Stack_of_home_movie_cans

This was a box of ten or so 8mm films from the 1940s-1950s, purchased by someone on ebay or something, and then they made their way here to the HFA. The cans have no information on them, although at some point someone, either here or there, put sticky notes on a few that say things like “1950s water skier, horseback riding, football arena, farm horse, snowlice (rabbit kill) spring (family), baseball game.” I don’t know about you, but aside from the “snowlice” (maybe it’s supposed to say “snow/ice”), I didn’t find this a particularly evocative description. Sounded rather dull.

I watched the first reel, which was OK. Beautiful Kodachrome, lovely 1950s rural scenes. People swimming in a lake, hanging out with animals on a farm, riding horses, etc.. It seemed like a family vacation reel.

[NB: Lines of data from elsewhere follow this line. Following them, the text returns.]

(* ===== verification/_CoqProject ===== *)
-Q . S2P
Prelude.v
Text.v
NetAddr.v
ProxyProtocol.v
Http1Target.v
Http1Head.v
Http1Chunked.v
Http1ChunkedSpec.v
Http1ChunkedProps.v
Http1HeadProps.v
LbRetry.v
LbBackend.v
LbBackendProps.v
LbState.v
LbPolicy.v
LbPolicyProps.v
LbSelect.v
LbMaglev.v
LbKetama.v
LbCookie.v
LbPersistence.v
LbBalancer.v
LbFrame.v
LbSelectProps.v
LbBalancerProps.v
LbServes.v
LbAdmission.v
LbQueue.v
LbFair.v
LbMutation.v
CacheBins.v
CacheBinsProps.v
HostNames.v
Headers.v
RequestHeaders.v
UpstreamRequest.v
Transport.v
UpstreamResponse.v
ResponseRelay.v
BodyBudget.v
Http1Server.v
Http1ServerProps.v
CacheKey.v
CachePurge.v
CacheControl.v
CacheObject.v
CacheObjectProps.v
CacheEntry.v
CacheRange.v
MemoryCache.v
MemoryCacheProps.v
MemoryHistory.v
MemoryBounds.v
CacheLookup.v
MemorySample.v
Choice.v
PathSafety.v
HostRouter.v
AccessPolicy.v
RouteMatch.v
Cors.v
RouteProxy.v
RouteProxyProps.v
RoutingSample.v
FileSystem.v
StaticPlan.v
StaticWeb.v
StaticResponse.v
StaticWebProps.v
StaticServed.v
StaticCacheProps.v
StaticListingProps.v
StaticSample.v
PhpScript.v
PhpResponse.v
PhpRequest.v
PhpProps.v
Lemma fmt_tail_graph segs :
  Forall in_u16 segs -> graph (fmt_tail segs) /\ zlen (fmt_tail segs) <= 5 * zlen segs.
Proof.
  induction 1 as [|n segs Hn Hs [IHg IHl]]; [by repeat constructor|].
  change (fmt_tail (n :: segs)) with (58 :: to_hex n ++ fmt_tail segs). split.
  - constructor; [lia|]. apply graph_app. split; [|done]. apply to_hex_graph. unfold in_u16 in Hn. lia.
  - pose proof (zlen_to_hex n). rewrite !zlen_cons, zlen_app. lia.
Qed.
Lemma fmt_subslice_graph segs :
  Forall in_u16 segs ->
  graph (fmt_subslice segs) /\ zlen (fmt_subslice segs) <= Z.max 0 (5 * zlen segs - 1).
Proof.
  intros [|n tl Hn Ht]; [by repeat constructor|].
  change (fmt_subslice (n :: tl)) with (to_hex n ++ fmt_tail tl).
  destruct (fmt_tail_graph tl Ht). pose proof (zlen_to_hex n). split.
  - apply graph_app. split; [|done]. apply to_hex_graph. unfold in_u16 in Hn. lia.
  - rewrite zlen_cons, zlen_app. zlen_facts. lia.
Qed.
Lemma show_v4_graph a b c d :
  ip_wf (V4 a b c d) -> graph (show_v4 a b c d) /\ zlen (show_v4 a b c d) <= 15.
Proof.
  intros (Ha & Hb & Hc & Hd). unfold show_v4. split.
  - unfold in_u8 in *. rewrite !graph_app.
    split_and!; first [apply to_decimal_graph; lia | by apply (bool_decide_unpack _)].
  - pose proof (zlen_octet a Ha). pose proof (zlen_octet b Hb).
    pose proof (zlen_octet c Hc). pose proof (zlen_octet d Hd).
    rewrite !zlen_app, !zlen_cons, !zlen_nil. lia.
Qed.
Lemma show_ip_graph ip : ip_wf ip -> graph (show_ip ip) /\ zlen (show_ip ip) <= 39.
Proof.
  destruct ip as [a b c d|segs]; [intros H; apply show_v4_graph in H as [? ?]; split; [done|simpl; lia]|].
  intros [Hl Hs]. simpl. unfold show_v6. destruct (to_ipv4_mapped segs) as [[[[a b] c] d]|] eqn:Em.
  - apply to_ipv4_mapped_Some in Em as (x & y & -> & -> & -> & -> & ->).
    rewrite !Forall_cons in Hs. destruct Hs as (_ & _ & _ & _ & _ & _ & Hx & Hy & _).
    apply u16_bytes in Hx as (? & ? & _). apply u16_bytes in Hy as (? & ? & _).
    destruct (show_v4_graph (x / 256) (x mod 256) (y / 256) (y mod 256)) as [Hg Hl4]; [done|].
    split; [|rewrite zlen_app; change (zlen (bs "::ffff:")) with 7; lia].
    apply graph_app. split; [by apply (bool_decide_unpack _)|done].
  - destruct (zero_span _ _ _ segs) as [start n] eqn:Ez.
    destruct (1 <? n)%nat eqn:En.
    + destruct (fmt_subslice_graph (take start segs)) as [Hg1 Hl1]; [by apply Forall_take|].
      destruct (fmt_subslice_graph (drop (start + n) segs)) as [Hg2 Hl2]; [by apply Forall_drop|].
      assert (start + n <= length segs)%nat as Hsn.
      { apply (zero_span_zeros segs segs 0%nat) in Ez; simpl; try done; lia. }
      apply Nat.ltb_lt in En. unfold zlen in Hl1, Hl2. rewrite length_take in Hl1.
      rewrite length_drop in Hl2. split.
      * apply graph_app. split; [done|]. apply graph_app. split; [by apply (bool_decide_unpack _)|done].
      * rewrite !zlen_app. change (zlen (bs "::")) with 2. unfold zlen. lia.
    + destruct (fmt_subslice_graph segs Hs). split; [done|]. unfold zlen in *. lia.
Qed.
Lemma show_ip_not_nil ip : ip_wf ip -> show_ip ip <> [].
Proof. intros Hwf Hn. apply parse_ip_show in Hwf. by rewrite Hn in Hwf. Qed.

Lemma v1_line_parses family source destination :
  socket_addr_wf source -> socket_addr_wf destination ->
  graph family -> zlen family = 4 -> family <> bs "UNKNOWN" ->
  family_matches family (sa_ip source) (sa_ip destination) = true ->
  parse_downstream_proxy_protocol_v1
    (bs "PROXY" ++ [SP] ++ family ++ [SP] ++ show_ip (sa_ip source) ++ [SP]
     ++ show_ip (sa_ip destination) ++ [SP] ++ to_decimal (sa_port source) ++ [SP]
     ++ to_decimal (sa_port destination) ++ crlf)
  = Ok (Some (socket_addr_new (sa_ip source) (sa_port source))).
Proof.
  intros (Hsi & Hsp & _) (Hdi & Hdp & _) Hf Hfl Hu Hm.
  destruct (show_ip_graph _ Hsi) as [Hg1 Hl1]. destruct (show_ip_graph _ Hdi) as [Hg2 Hl2].
  pose proof (zlen_port _ Hsp). pose proof (zlen_port _ Hdp).
  assert (graph (to_decimal (sa_port source))) as Hg3 by (apply to_decimal_graph; apply Hsp).
  assert (graph (to_decimal (sa_port destination))) as Hg4 by (apply to_decimal_graph; apply Hdp).
  set (text := bs "PROXY" ++ [SP] ++ family ++ [SP] ++ show_ip (sa_ip source) ++ [SP]
     ++ show_ip (sa_ip destination) ++ [SP] ++ to_decimal (sa_port source) ++ [SP]
     ++ to_decimal (sa_port destination)).
  assert (bs "PROXY" ++ [SP] ++ family ++ [SP] ++ show_ip (sa_ip source) ++ [SP]
     ++ show_ip (sa_ip destination) ++ [SP] ++ to_decimal (sa_port source) ++ [SP]
     ++ to_decimal (sa_port destination) ++ crlf = text ++ crlf) as ->
    by (unfold text; by rewrite <-!app_assoc).
  unfold parse_downstream_proxy_protocol_v1, PROXY_PROTOCOL_V1_MAX_LINE.
  rewrite (proj2 (Z.ltb_ge _ _)).
  2:{ unfold text, crlf. rewrite !zlen_app, !zlen_cons, !zlen_nil.
      change (zlen (bs "PROXY")) with 5. lia. }
  rewrite utf8_valid_ascii.
  2:{ assert (forall s, graph s -> Forall (fun c => 0 <= c < 128) s) as Hasc
        by (intros s Hs; eapply Forall_impl; [exact Hs|]; simpl; intros; lia).
      unfold text. rewrite !Forall_app. split_and!; auto; by apply (bool_decide_unpack _). }
  simpl negb. cbv iota. rewrite strip_suffix_app. cbn [ok_or]. unfold text.
  rewrite split_whitespace_word by (done || by apply (bool_decide_unpack _)).
  rewrite split_whitespace_word by (done || by intros ->).
  rewrite !split_whitespace_word by (done || by apply show_ip_not_nil || apply to_decimal_not_nil).
  rewrite split_whitespace_last by (done || apply to_decimal_not_nil).
  rewrite bool_decide_true by done. simpl negb. cbv iota. rewrite bool_decide_false by done.
  unfold parse_v1_addresses. rewrite !parse_ip_show by done. cbn [ok_or]. rewrite Hm. simpl negb. cbv iota.
  unfold parse_proxy_protocol_port.
  rewrite !parse_uint_to_decimal by (unfold in_u16 in *; ulia). done.
Qed.

(** Version 1 headers.  The header written for any pair of socket
    addresses is accepted by the parser, within its line limit, and gives back
    the source address and port when both are known and of one family, and no
    address otherwise.  This includes every IPv6 address, in the compressed and
    IPv4-mapped forms it is printed in. *)
Theorem proxy_v1_round_trip (source destination : option SocketAddr) :
  (forall a, source = Some a -> socket_addr_wf a) ->
  (forall a, destination = Some a -> socket_addr_wf a) ->
  parse_downstream_proxy_protocol_v1 (proxy_protocol_v1_header source destination)
  = Ok (carried source destination).
Proof.
  intros Hs Hd. unfold proxy_protocol_v1_header, carried.
  destruct source as [s|]; [|reflexivity]. destruct destination as [d|]; [|reflexivity].
  specialize (Hs s eq_refl). specialize (Hd d eq_refl).
  destruct (sa_ip s) eqn:Es, (sa_ip d) eqn:Ed; try reflexivity.
  all: rewrite <-Es, <-Ed.
  - apply (v1_line_parses (bs "TCP4")); try done; [by apply (bool_decide_unpack _)|].
    by rewrite Es, Ed.
  - apply (v1_line_parses (bs "TCP6")); try done; [by apply (bool_decide_unpack _)|].
    by rewrite Es, Ed.
Qed.
Definition sample_v6 : SocketAddr := socket_addr_new (V6 [8193; 3512; 0; 0; 1; 0; 0; 1]) 443.
Lemma sample_v6_wf : socket_addr_wf sample_v6.
Proof. split; [split; [reflexivity|by apply (bool_decide_unpack _)]|]; split; [done|reflexivity]. Qed.
Lemma proxy_v1_round_trip_witness :
  parse_downstream_proxy_protocol_v1
    (bs "PROXY TCP6 2001:db8::1:0:0:1 2001:db8::1:0:0:1 443 443" ++ crlf)
  = Ok (Some sample_v6).
Proof.
  apply (proxy_v1_round_trip (Some sample_v6) (Some sample_v6)); intros a [= <-]; apply sample_v6_wf.
Defined.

It was nice but nothing special. Then I watched a few more reels. I wasn’t expecting the whole box to be from the same family, but it is. The content is repetitive – spring baby animals and flowering trees, summer at the lake, swimming, bringing home dead animals from hunting, then it is winter and there is ice fishing and playing in the snow.

There are a lot of people in these films – many kids and adults. One kid manages to be the star, though. The house, with its made-for-Kodachrome red doors, was a lovely recurring scene. I couldn’t quite place it geographically – it looks like New England, perhaps Vermont, but could be some other northern spot where there is water and snow and hills and trees.

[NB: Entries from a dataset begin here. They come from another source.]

(* ===== verification/Http1Target.v ===== *)
(** * Shared vocabulary of the [fluxheim-protocol] crate

    The parse error type, HTTP tokens, and the small string predicates of
    [lib.rs]: route matching, the [Via] value and response-rewrite prefixes. *)
From Stdlib Require Import ZArith Lia.
From stdpp Require Import base list numbers strings sets.
From S2P Require Import Prelude Text NetAddr.

Inductive Http1ParseError : Type :=
| BodyTooLarge
| ChunkTooLarge
| ChunkMetadataTooLarge
| ConflictingBodyFraming
| ConflictingAuthority
| DuplicateContentLength
| DuplicateHost
| HeaderCountExceeded
| HeaderLineTooLong
| HeadTooLarge
| InvalidConnection
| InvalidContentLength
| InvalidChunk
| InvalidChunkSize
| InvalidAuthority
| InvalidHost
| InvalidHeaderName
| InvalidHeaderValue
| InvalidRequestLine
| InvalidRequestTarget
| InvalidResponseLine
| InvalidStatusCode
| InvalidUtf8
| MissingHost
| EncodedBodyTooLarge
| ObsoleteLineFolding
| OutputTooSmall
| StartLineTooLong
| UnsupportedTransferEncoding
| UnsupportedVersion.

#[export] Instance Http1ParseError_eq_dec : EqDecision Http1ParseError.
Proof. solve_decision. Defined.

(** ** HTTP tokens *)

Definition token_byte (c : Z) : bool :=
  existsb (Z.eqb c) (bs "!#$%&'*+-.^_`|~")
  || between 48 57 c || between 65 90 c || between 97 122 c.

Definition http_token_valid (value : list Z) : bool :=
  negb (bool_decide (value = [])) && forallb token_byte value.

Definition http_upgrade_token_valid (value : list Z) : bool := http_token_valid value.

(** ** Route matching *)

Definition route_method_matches (methods : list (list Z)) (method : list Z) : bool :=
  bool_decide (methods = [])
  || existsb (fun configured => eq_ignore_ascii_case configured method) methods.

Definition prefix_boundary (prefix suffix : list Z) : bool :=
  bool_decide (prefix = [47]) || ends_with [47] prefix || bool_decide (suffix = [])
  || starts_with [47] suffix.

Definition route_prefix_matches_path (prefix path : list Z) : bool :=
  match strip_prefix prefix path with
  | None => false
  | Some suffix => prefix_boundary prefix suffix
  end.

Definition route_strip_prefix_suffix (prefix path : list Z) : option (list Z) :=
  match strip_prefix prefix path with
  | None => None
  | Some suffix => if prefix_boundary prefix suffix then Some suffix else None
  end.

(** ** The [Via] header value *)

Definition FLUXHEIM_VIA_VALUE : list Z := bs "1.1 fluxheim".

Definition append_fluxheim_via_value (existing : list Z) : list Z :=
  if bool_decide (trim existing = []) then FLUXHEIM_VIA_VALUE
  else trim existing ++ bs ", " ++ FLUXHEIM_VIA_VALUE.

(** ** Response rewriting *)

Definition response_rewrite_prefix_requires_authority_boundary (prefix : list Z) : bool :=
  match (match strip_prefix (bs "http://") prefix with
         | Some r => Some r
         | None => strip_prefix (bs "https://") prefix
         end) with
  | None => false
  | Some authority_and_path =>
      negb (existsb (fun c => (c =? 47) || (c =? 63) || (c =? 35)) authority_and_path)
  end.

Definition response_rewrite_prefix_matches (value prefix : list Z) : bool :=
  if negb (starts_with prefix value) then false
  else if negb (response_rewrite_prefix_requires_authority_boundary prefix) then true
  else match zget value (zlen prefix) with
       | None => true
       | Some c => (c =? 47) || (c =? 63) || (c =? 35)
       end.

(** ** Lemmas *)

Lemma http_token_valid_spec v :
  http_token_valid v = true <-> v <> [] /\ Forall (fun c => token_byte c = true) v.
Proof.
  unfold http_token_valid. rewrite andb_true_iff, negb_true_iff, bool_decide_eq_false, forallb_forall.
  by rewrite Forall_forall; setoid_rewrite list_elem_of_In.
Qed.

(** A token byte is a printable ASCII character. *)
Lemma token_byte_range c : token_byte c = true -> 33 <= c <= 126.
Proof.
  unfold token_byte, between. intros H.
  repeat (apply orb_true_iff in H as [H|H]); simpl in H;
    repeat (apply orb_true_iff in H as [H|H]); breflect; lia.
Qed.

Lemma token_byte_lowercase c : token_byte (to_ascii_lowercase1 c) = token_byte c.
Proof.
  unfold to_ascii_lowercase1. destruct (is_ascii_upper c) eqn:E; [|done].
  unfold token_byte. unfold is_ascii_upper, between in *. breflect.
  rewrite (proj2 (Z.leb_le 97 (c + 32))), (proj2 (Z.leb_le (c + 32) 122)) by lia.
  rewrite (proj2 (Z.leb_le 65 c)), (proj2 (Z.leb_le c 90)) by lia.
  by rewrite !orb_true_r.
Qed.
Lemma http_token_valid_lowercase s : http_token_valid (to_ascii_lowercase s) = http_token_valid s.
Proof.
  unfold http_token_valid. f_equal; [by destruct s|].
  induction s as [|c s IH]; [done|]. simpl. by rewrite token_byte_lowercase, IH.
Qed.

(** The prefix route match and the strip of the prefix agree. *)
Lemma route_prefix_matches_strip prefix path :
  route_prefix_matches_path prefix path = true <->
  exists suffix, route_strip_prefix_suffix prefix path = Some suffix /\ path = prefix ++ suffix.
Proof.
  unfold route_prefix_matches_path, route_strip_prefix_suffix.
  destruct (strip_prefix prefix path) as [s|] eqn:E; [|naive_solver].
  apply strip_prefix_Some in E. destruct (prefix_boundary prefix s); naive_solver.
Qed.

(** * HTTP/1 request targets ([http1_target.rs])

    The four request-target forms, URI component validation and authority
    validation. *)
Inductive Http1RequestTarget : Type :=
| Origin (raw path : list Z) (query : option (list Z))
| AbsoluteUri (raw scheme : list Z) (authority path query : option (list Z))
| Authority (raw : list Z) (port : Z)
| Asterisk.

#[export] Instance Http1RequestTarget_eq_dec : EqDecision Http1RequestTarget.
Proof. solve_decision. Defined.

Definition uri_component_byte_allowed (byte : Z) (query : bool) : bool :=
  is_ascii_alphanumeric byte
  || existsb (Z.eqb byte) (bs "-._~!$&'()*+,;=:@/")
  || (query && (byte =? 63)).

(** The [while] loop over the bytes: a percent sign takes the next two bytes
    with it, every other byte is checked on its own. *)
Fixpoint validate_uri_component (value : list Z) (query : bool) : result unit Http1ParseError :=
  match value with
  | [] => Ok tt
  | c :: rest =>
      if c =? 37 then
        match rest with
        | h1 :: h2 :: rest' =>
            if is_ascii_hexdigit h1 && is_ascii_hexdigit h2
            then validate_uri_component rest' query
            else Err InvalidRequestTarget
        | _ => Err InvalidRequestTarget
        end
      else if uri_component_byte_allowed c query then validate_uri_component rest query
      else Err InvalidRequestTarget
  end.

Definition validate_path (value : list Z) : result unit Http1ParseError :=
  if bool_decide (value = []) then Err InvalidRequestTarget
  else validate_uri_component value false.

Definition validate_query (value : list Z) : result unit Http1ParseError :=
  validate_uri_component value true.

Definition split_query (value : list Z) : result (list Z * option (list Z)) Http1ParseError :=
  match find_byte 63 value with
  | None => let? _ := validate_path value in Ok (value, None)
  | Some index =>
      let path := ztake index value in
      let query := zdrop (index + 1) value in
      let? _ := validate_path path in
      let? _ := validate_query query in
      Ok (path, Some query)
  end.

Definition validate_authority_port (port : list Z) : result unit Http1ParseError :=
  if bool_decide (port = []) || negb (forallb is_ascii_digit port) then Err InvalidAuthority
  else match parse_uint U16_MAX port with Some _ => Ok tt | None => Err InvalidAuthority end.

Definition authority_byte_forbidden (c : Z) : bool :=
  between 0 32 c || between 127 255 c || existsb (Z.eqb c) (bs "/?#\@,").

Definition bad_label (label : list Z) : bool :=
  bool_decide (label = []) || starts_with [45] label || ends_with [45] label
  || negb (forallb (fun c => is_ascii_alphanumeric c || (c =? 45)) label).

Definition validate_http1_authority (value : list Z) : result unit Http1ParseError :=
  if bool_decide (value = []) || existsb authority_byte_forbidden value then Err InvalidAuthority
  else
    match strip_prefix [91] value with
    | Some bracketed =>
        let? close := ok_or (find_byte 93 bracketed) InvalidAuthority in
        let address := ztake close bracketed in
        let? _ := ok_or (parse_ipv6 address) InvalidAuthority in
        let suffix := zdrop (close + 1) bracketed in
        if bool_decide (suffix = []) then Ok tt
        else
          let? port := ok_or (strip_prefix [58] suffix) InvalidAuthority in
          validate_authority_port port
    | None =>
        if contains_byte 91 value || contains_byte 93 value
           || (1 <? zlen (List.filter (fun c => c =? 58) value)) then Err InvalidAuthority
        else
          let '(host, port) :=
            match split_once 58 value with
            | Some (host, port) => (host, Some port)
            | None => (value, None)
            end in
          if bool_decide (host = []) || starts_with [46] host || ends_with [46] host
             || existsb bad_label (split_byte 46 host)
          then Err InvalidAuthority
          else match port with
               | Some port => let? _ := validate_authority_port port in Ok tt
               | None => Ok tt
               end
    end.

Definition authority_form_port (authority : list Z) : result Z Http1ParseError :=
  let? colon :=
    (if bool_decide (head authority = Some 91) then
       let? close := ok_or (find_byte 93 authority) InvalidRequestTarget in
       if bool_decide (zget authority (close + 1) = Some 58) then Ok (close + 1)
       else Err InvalidRequestTarget
     else
       let? first := ok_or (find_byte 58 authority) InvalidRequestTarget in
       if contains_byte 58 (zdrop (first + 1) authority) then Err InvalidRequestTarget
       else Ok first) in
  if (colon =? 0) || (colon + 1 =? zlen authority) then Err InvalidRequestTarget
  else ok_or (parse_uint U16_MAX (zdrop (colon + 1) authority)) InvalidRequestTarget.

Definition find_path_or_query_start (value : list Z) : option Z :=
  position (fun c => (c =? 47) || (c =? 63)) value.

Definition target_has_forbidden_byte (value : list Z) : bool :=
  negb (is_ascii value) || existsb (fun c => between 0 32 c || (c =? 127)) value.

Definition target_contains_scheme_slashes (target : list Z) : bool :=
  match find_byte 58 target with
  | Some colon => bool_decide (zget target (colon + 1) = Some 47)
  | None => false
  end.

Definition parse_absolute_uri (target : list Z) (colon : Z)
    : result Http1RequestTarget Http1ParseError :=
  let scheme := ztake colon target in
  if negb (eq_ignore_ascii_case scheme (bs "http"))
     && negb (eq_ignore_ascii_case scheme (bs "https"))
  then Err InvalidRequestTarget
  else
    let after_scheme := zdrop (colon + 1) target in
    let? after_slashes := ok_or (strip_prefix (bs "//") after_scheme) InvalidRequestTarget in
    let authority_end := default (zlen after_slashes) (find_path_or_query_start after_slashes) in
    let authority := ztake authority_end after_slashes in
    let? _ := validate_http1_authority authority in
    let path_and_query := zdrop authority_end after_slashes in
    let? (path, query) :=
      (if bool_decide (path_and_query = []) then Ok (None, None)
       else match strip_prefix [63] path_and_query with
            | Some query => let? _ := validate_query query in Ok (None, Some query)
            | None => let? (path, query) := split_query path_and_query in Ok (Some path, query)
            end) in
    Ok (AbsoluteUri target scheme (Some authority) path query).

Definition http1_request_target (method target : list Z)
    : result Http1RequestTarget Http1ParseError :=
  if bool_decide (target = []) || target_has_forbidden_byte target then Err InvalidRequestTarget
  else if bool_decide (target = [42]) then
    if eq_ignore_ascii_case method (bs "OPTIONS") then Ok Asterisk else Err InvalidRequestTarget
  else if eq_ignore_ascii_case method (bs "CONNECT") then
    if starts_with [47] target || target_contains_scheme_slashes target
    then Err InvalidRequestTarget
    else
      let? port := authority_form_port target in
      let? _ := validate_http1_authority target in
      Ok (Authority target port)
  else if starts_with (bs "//") target then Err InvalidRequestTarget
  else if starts_with [47] target then
    let? (path, query) := split_query target in
    Ok (Origin target path query)
  else match find_byte 58 target with
       | Some colon => parse_absolute_uri target colon
       | None => Err InvalidRequestTarget
       end.

(** ** Sample behaviour *)

Example target_origin :
  http1_request_target (bs "GET") (bs "/a/b?q=1") = Ok (Origin (bs "/a/b?q=1") (bs "/a/b") (Some (bs "q=1"))).
Proof. reflexivity. Qed.
Example target_connect :
  http1_request_target (bs "CONNECT") (bs "[::1]:443") = Ok (Authority (bs "[::1]:443") 443).
Proof. reflexivity. Qed.
Example target_absolute :
  http1_request_target (bs "GET") (bs "http://a.example:80/x") =
  Ok (AbsoluteUri (bs "http://a.example:80/x") (bs "http") (Some (bs "a.example:80")) (Some (bs "/x")) None).
Proof. reflexivity. Qed.
Example target_network_path : http1_request_target (bs "GET") (bs "//evil/x") = Err InvalidRequestTarget.
Proof. reflexivity. Qed.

The mid-1950s Kodachrome film is a thing of beauty. It was a filmstock for all seasons, and this cameraperson knew it. It really showcases certain colors, transforming the natural world into art. Autumn leaves and blue skies, red doors and white snow, blue lakes and green fields. People in the films were dressed like they knew the magic of Kodachrome would preserve their visages for a century in red and black wool plaid jackets, blue cowboy shirts, and incredible bathing suits.

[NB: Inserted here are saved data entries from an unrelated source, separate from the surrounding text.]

(* ===== verification/Http1Head.v ===== *)
(** * HTTP/1 message heads ([http1.rs], [http1_connection.rs], [http1_response.rs])

    Request and response head parsing, body framing, connection options and the
    incremental head buffer. *)
From Stdlib Require Import ZArith Lia.
From stdpp Require Import base list numbers strings sets gmap.
From S2P Require Import Prelude Text NetAddr Http1Target.

(** ** Limits *)

Definition DEFAULT_HTTP1_MAX_HEAD_BYTES : Z := 64 * 1024.
Definition DEFAULT_HTTP1_MAX_HEADER_COUNT : Z := 100.
Definition DEFAULT_HTTP1_MAX_HEADER_LINE_BYTES : Z := 8 * 1024.
Definition DEFAULT_HTTP1_MAX_START_LINE_BYTES : Z := 8 * 1024.

Record Http1HeadLimits : Type := mkHttp1HeadLimits {
  max_head_bytes : Z;
  max_header_count : Z;
  max_header_line_bytes : Z;
  max_start_line_bytes : Z;
}.

Definition default_head_limits : Http1HeadLimits :=
  mkHttp1HeadLimits DEFAULT_HTTP1_MAX_HEAD_BYTES DEFAULT_HTTP1_MAX_HEADER_COUNT
    DEFAULT_HTTP1_MAX_HEADER_LINE_BYTES DEFAULT_HTTP1_MAX_START_LINE_BYTES.

(** ** Messages *)

Inductive Http1Version : Type := Http10 | Http11.
#[export] Instance Http1Version_eq_dec : EqDecision Http1Version.
Proof. solve_decision. Defined.

Record Http1Header : Type := mkHttp1Header { h_name : list Z; h_value : list Z }.
#[export] Instance Http1Header_eq_dec : EqDecision Http1Header.
Proof. solve_decision. Defined.

Definition value_byte_forbidden (c : Z) : bool :=
  between 0 8 c || between 10 31 c || between 127 255 c.

(** [Http1Header::new] *)
Definition http1_header_new (name value : list Z) : result Http1Header Http1ParseError :=
  if negb (http_token_valid name) then Err InvalidHeaderName
  else if existsb value_byte_forbidden value then Err InvalidHeaderValue
  else Ok (mkHttp1Header name (trim value)).

Definition parse_header_line (line : list Z) : result Http1Header Http1ParseError :=
  match split_once 58 line with
  | None => Err InvalidHeaderName
  | Some (name, value) => http1_header_new name value
  end.

Inductive Http1BodyFraming : Type :=
| NoBody
| ContentLength (length : Z)
| Chunked.
#[export] Instance Http1BodyFraming_eq_dec : EqDecision Http1BodyFraming.
Proof. solve_decision. Defined.

Record RawHttp1RequestHead : Type := mkRawHttp1RequestHead {
  rh_method : list Z;
  rh_target : list Z;
  rh_version : Http1Version;
  rh_headers : list Http1Header;
  rh_head_len : Z;
}.

(** ** Finding the end of the head *)

(** The search loop of [complete_head_len] from [index] up to [search_len - 3]. *)
Fixpoint find_head_end (input : list Z) (budget : nat) {struct budget} : option Z :=
  match budget with
  | O => None
  | S budget' =>
      match strip_prefix (crlf ++ crlf) input with
      | Some _ => Some 0
      | None =>
          match input with
          | [] => None
          | _ :: rest => (fun i => i + 1) <$> find_head_end rest budget'
          end
      end
  end.

Definition complete_head_len (input : list Z) (max_head_bytes : Z)
    : result (option Z) Http1ParseError :=
  let search_len := Z.min (zlen input) (saturating_add USIZE_MAX max_head_bytes 4) in
  match find_head_end input (Z.to_nat (saturating_sub search_len 3)) with
  | Some index =>
      let head_len := index + 4 in
      if max_head_bytes <? head_len then Err HeadTooLarge else Ok (Some head_len)
  | None => if max_head_bytes <? zlen input then Err HeadTooLarge else Ok None
  end.

(** ** Start lines and header lines *)

Definition parse_version (version : list Z) : option Http1Version :=
  if bool_decide (version = bs "HTTP/1.0") then Some Http10
  else if bool_decide (version = bs "HTTP/1.1") then Some Http11
  else None.

Definition parse_request_line (line : list Z)
    : result (list Z * list Z * Http1Version) Http1ParseError :=
  match split_byte 32 line with
  | [method; target; version] =>
      if bool_decide (method = []) || bool_decide (target = []) then Err InvalidRequestLine
      else if negb (http_token_valid method) then Err InvalidRequestLine
      else
        let? version := ok_or (parse_version version) UnsupportedVersion in
        let? _ := http1_request_target method target in
        Ok (method, target, version)
  | _ => Err InvalidRequestLine
  end.

(** The loop over the header lines; [headers] are those already pushed. *)
Fixpoint parse_header_lines (limits : Http1HeadLimits) (headers : list Http1Header)
    (lines : list (list Z)) : result (list Http1Header) Http1ParseError :=
  match lines with
  | [] => Ok headers
  | line :: rest =>
      if bool_decide (line = []) then Ok headers
      else if max_header_line_bytes limits <? zlen line then Err HeaderLineTooLong
      else if starts_with [SP] line || starts_with [HT] line then Err ObsoleteLineFolding
      else if max_header_count limits <=? zlen headers then Err HeaderCountExceeded
      else
        let? header := parse_header_line line in
        parse_header_lines limits (headers ++ [header]) rest
  end.

Definition parse_http1_request_head_raw (input : list Z) (limits : Http1HeadLimits)
    : result (option RawHttp1RequestHead) Http1ParseError :=
  let? found := complete_head_len input (max_head_bytes limits) in
  match found with
  | None => Ok None
  | Some head_len =>
      let head := ztake head_len input in
      if negb (utf8_valid head) then Err InvalidUtf8
      else match split_crlf head with
      | [] => Err InvalidRequestLine
      | start_line :: lines =>
          if max_start_line_bytes limits <? zlen start_line then Err StartLineTooLong
          else
            let? (method, target, version) := parse_request_line start_line in
            let? headers := parse_header_lines limits [] lines in
            Ok (Some (mkRawHttp1RequestHead method target version headers head_len))
      end
  end.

The more films I watched, the more I loved them. Yes, the same things were recorded over and over, but there was a touching intimacy to the films in addition to their colorful beauty. The family clearly loved animals, despite killing many black bears, bobcats, white rabbits, and a few things in between. They kept sheep and cows, dogs and cats, and tamed a deer and her baby (which led to a joke scene of a hunter being stalked by a deer). In one snowy scene, a young boy is walking in front of the house with something white stuck to his chest. Is it the baby we saw in the last scene?  He’s not holding the white thing, though; it’s just clinging to him somehow. The camera moves closer, and we see it is a giant white cat, which then licks the boy’s face as the film runs out. My eyes welled up. In another charming sequence, it’s lambing season, and baby lambs are jumping around all over the green pasture. Then the camera cuts to a baby crawling in the grass, dressed in white, looking like a little lamb.

It’s easy to love a well-shot film. Most scenes were correctly exposed, and the addition of a finger occasionally making its way into the frame only adds drama to the proceedings – who is holding the camera now? Who usually holds it? Sometimes the film is left to run as the arm holding the camera drops, filming a topsy-turvy world, most dramatically so during a toboggan run sequence, sadly underexposed.

To try to explain these films (this film?) by merely listing what has been recorded, which is often how home movies are explained in catalogs, is like doing the same for a feature film. It does not do it justice, and it does little to make sense of it unless you’re opening a stock footage mine. I wish I could somehow add smells to the description – the aroma of lobster cooking outside, the crisp autumn air, the flowering trees, the horses – the film is that evocative. The films are silent, but the sound of the projector is hypnotic. I feel like this is my own family and I feel nostalgia for this life before I was born.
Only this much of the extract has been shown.